Exercise details> Look below for the line that has "(inl bs, w) =>". Set down the lines from there through the line that has "let m := MkControl", exactly as written.

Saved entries
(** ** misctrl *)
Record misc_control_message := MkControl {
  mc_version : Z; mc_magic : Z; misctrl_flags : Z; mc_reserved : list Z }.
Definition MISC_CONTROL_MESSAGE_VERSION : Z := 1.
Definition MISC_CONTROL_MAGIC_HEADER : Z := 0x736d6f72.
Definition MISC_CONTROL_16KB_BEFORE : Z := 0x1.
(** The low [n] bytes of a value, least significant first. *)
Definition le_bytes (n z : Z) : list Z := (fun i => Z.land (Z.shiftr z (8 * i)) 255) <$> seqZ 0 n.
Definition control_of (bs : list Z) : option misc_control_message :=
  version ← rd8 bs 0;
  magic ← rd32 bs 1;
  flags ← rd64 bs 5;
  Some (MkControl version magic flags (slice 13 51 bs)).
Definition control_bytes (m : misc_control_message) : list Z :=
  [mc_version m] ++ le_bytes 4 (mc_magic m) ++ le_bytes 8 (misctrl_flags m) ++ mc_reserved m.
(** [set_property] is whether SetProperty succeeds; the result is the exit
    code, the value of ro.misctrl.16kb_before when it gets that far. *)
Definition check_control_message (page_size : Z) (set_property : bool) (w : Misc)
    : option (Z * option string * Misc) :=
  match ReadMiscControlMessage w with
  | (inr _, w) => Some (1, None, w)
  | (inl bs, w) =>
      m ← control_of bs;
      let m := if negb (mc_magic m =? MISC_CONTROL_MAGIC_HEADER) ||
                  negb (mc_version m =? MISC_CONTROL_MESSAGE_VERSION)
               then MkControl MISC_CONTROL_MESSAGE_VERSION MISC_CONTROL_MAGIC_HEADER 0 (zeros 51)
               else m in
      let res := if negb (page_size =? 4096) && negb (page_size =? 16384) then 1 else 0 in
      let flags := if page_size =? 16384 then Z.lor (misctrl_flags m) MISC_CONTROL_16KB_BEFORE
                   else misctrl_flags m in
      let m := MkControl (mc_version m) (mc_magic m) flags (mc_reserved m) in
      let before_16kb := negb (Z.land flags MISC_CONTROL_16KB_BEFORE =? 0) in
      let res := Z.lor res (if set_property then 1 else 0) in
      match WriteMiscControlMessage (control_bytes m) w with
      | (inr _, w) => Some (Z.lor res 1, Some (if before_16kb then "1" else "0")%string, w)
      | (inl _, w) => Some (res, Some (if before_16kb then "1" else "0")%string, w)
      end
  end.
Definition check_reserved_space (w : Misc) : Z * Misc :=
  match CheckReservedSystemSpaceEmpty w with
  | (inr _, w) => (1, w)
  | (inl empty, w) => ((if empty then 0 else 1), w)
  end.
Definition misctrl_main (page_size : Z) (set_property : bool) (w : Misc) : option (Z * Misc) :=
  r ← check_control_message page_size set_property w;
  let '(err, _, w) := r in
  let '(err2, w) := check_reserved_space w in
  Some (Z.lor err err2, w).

...

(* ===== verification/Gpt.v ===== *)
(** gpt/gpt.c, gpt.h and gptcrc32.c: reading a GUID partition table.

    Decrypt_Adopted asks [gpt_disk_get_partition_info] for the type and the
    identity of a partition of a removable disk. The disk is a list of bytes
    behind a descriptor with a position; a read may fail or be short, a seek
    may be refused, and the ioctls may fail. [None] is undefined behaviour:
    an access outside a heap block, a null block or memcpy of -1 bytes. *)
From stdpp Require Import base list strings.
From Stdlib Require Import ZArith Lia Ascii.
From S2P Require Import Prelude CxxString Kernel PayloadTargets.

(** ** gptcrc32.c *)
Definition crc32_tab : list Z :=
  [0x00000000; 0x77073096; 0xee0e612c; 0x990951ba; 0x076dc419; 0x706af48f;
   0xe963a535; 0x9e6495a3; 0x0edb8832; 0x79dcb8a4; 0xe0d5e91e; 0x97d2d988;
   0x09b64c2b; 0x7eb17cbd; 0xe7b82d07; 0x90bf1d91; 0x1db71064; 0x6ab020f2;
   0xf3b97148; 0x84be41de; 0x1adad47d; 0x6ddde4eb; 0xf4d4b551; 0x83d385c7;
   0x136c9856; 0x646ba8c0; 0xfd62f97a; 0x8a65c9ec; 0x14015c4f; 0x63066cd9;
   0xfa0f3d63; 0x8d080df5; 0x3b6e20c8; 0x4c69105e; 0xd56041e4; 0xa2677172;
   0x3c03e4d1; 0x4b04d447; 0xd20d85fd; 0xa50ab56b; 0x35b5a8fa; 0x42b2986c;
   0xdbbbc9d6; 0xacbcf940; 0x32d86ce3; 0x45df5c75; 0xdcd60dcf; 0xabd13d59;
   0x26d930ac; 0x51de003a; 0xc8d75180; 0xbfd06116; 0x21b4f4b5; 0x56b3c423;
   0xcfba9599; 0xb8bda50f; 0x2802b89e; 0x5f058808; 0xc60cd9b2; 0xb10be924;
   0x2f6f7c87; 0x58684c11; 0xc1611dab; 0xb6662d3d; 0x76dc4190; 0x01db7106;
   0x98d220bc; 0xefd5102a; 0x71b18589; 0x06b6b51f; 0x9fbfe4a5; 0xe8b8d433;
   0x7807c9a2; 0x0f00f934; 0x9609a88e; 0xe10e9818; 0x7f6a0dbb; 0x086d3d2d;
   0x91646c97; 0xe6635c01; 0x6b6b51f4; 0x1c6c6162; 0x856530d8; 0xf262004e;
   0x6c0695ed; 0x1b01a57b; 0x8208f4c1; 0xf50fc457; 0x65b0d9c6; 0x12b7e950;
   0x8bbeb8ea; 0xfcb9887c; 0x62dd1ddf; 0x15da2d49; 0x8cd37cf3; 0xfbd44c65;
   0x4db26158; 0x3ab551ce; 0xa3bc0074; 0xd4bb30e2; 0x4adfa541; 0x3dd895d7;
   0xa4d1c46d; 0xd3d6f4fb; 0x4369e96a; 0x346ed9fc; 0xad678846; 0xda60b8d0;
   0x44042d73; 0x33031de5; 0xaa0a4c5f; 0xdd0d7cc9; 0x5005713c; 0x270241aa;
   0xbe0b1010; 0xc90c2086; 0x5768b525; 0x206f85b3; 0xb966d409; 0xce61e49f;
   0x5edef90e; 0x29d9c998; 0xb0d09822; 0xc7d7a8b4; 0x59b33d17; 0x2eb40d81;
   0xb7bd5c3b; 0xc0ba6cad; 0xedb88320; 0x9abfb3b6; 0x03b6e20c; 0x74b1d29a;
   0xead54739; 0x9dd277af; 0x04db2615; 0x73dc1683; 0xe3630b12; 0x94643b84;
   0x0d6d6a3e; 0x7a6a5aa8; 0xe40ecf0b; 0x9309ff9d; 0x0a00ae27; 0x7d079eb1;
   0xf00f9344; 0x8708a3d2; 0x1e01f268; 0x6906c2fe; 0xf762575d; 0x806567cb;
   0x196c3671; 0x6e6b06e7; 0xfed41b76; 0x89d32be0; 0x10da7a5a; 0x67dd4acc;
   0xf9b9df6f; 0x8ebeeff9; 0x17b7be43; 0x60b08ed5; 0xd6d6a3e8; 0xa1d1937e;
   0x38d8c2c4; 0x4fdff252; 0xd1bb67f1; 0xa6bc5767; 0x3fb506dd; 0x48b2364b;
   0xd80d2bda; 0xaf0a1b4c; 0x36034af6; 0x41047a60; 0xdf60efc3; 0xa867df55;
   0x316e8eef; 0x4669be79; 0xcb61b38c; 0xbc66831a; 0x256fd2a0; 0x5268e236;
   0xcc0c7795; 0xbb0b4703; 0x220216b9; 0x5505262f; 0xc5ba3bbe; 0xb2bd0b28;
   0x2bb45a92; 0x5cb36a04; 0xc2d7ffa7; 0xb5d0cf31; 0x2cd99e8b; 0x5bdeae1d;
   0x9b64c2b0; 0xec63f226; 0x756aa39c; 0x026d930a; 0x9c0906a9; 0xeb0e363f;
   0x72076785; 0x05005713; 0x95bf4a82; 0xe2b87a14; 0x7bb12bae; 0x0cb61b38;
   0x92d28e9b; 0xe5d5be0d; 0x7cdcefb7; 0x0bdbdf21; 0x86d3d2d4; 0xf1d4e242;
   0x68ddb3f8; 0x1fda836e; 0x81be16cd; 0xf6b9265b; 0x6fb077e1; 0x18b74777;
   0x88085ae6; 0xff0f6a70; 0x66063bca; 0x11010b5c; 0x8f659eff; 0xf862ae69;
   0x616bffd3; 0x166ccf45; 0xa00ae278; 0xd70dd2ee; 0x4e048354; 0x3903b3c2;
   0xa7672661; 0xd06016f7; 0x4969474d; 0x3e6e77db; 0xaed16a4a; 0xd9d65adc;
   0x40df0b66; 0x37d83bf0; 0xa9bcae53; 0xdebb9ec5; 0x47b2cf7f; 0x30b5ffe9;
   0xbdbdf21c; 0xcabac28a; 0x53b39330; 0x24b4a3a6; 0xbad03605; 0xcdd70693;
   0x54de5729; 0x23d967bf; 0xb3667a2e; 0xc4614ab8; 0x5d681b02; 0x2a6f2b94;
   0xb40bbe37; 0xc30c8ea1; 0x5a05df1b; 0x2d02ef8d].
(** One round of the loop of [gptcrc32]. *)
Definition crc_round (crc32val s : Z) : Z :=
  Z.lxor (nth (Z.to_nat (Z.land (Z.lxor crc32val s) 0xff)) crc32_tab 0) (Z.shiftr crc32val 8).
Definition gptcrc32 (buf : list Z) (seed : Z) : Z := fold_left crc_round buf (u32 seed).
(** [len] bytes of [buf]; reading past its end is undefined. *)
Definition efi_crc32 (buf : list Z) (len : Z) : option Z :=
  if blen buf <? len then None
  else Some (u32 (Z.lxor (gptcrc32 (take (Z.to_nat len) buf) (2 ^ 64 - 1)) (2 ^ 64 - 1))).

Answer to the problem>
  | (inl bs, w) =>
      m ← control_of bs;
      let m := if negb (mc_magic m =? MISC_CONTROL_MAGIC_HEADER) ||
                  negb (mc_version m =? MISC_CONTROL_MESSAGE_VERSION)
               then MkControl MISC_CONTROL_MESSAGE_VERSION MISC_CONTROL_MAGIC_HEADER 0 (zeros 51)
               else m in
      let res := if negb (page_size =? 4096) && negb (page_size =? 16384) then 1 else 0 in
      let flags := if page_size =? 16384 then Z.lor (misctrl_flags m) MISC_CONTROL_16KB_BEFORE
                   else misctrl_flags m in
      let m := MkControl (mc_version m) (mc_magic m) flags (mc_reserved m) in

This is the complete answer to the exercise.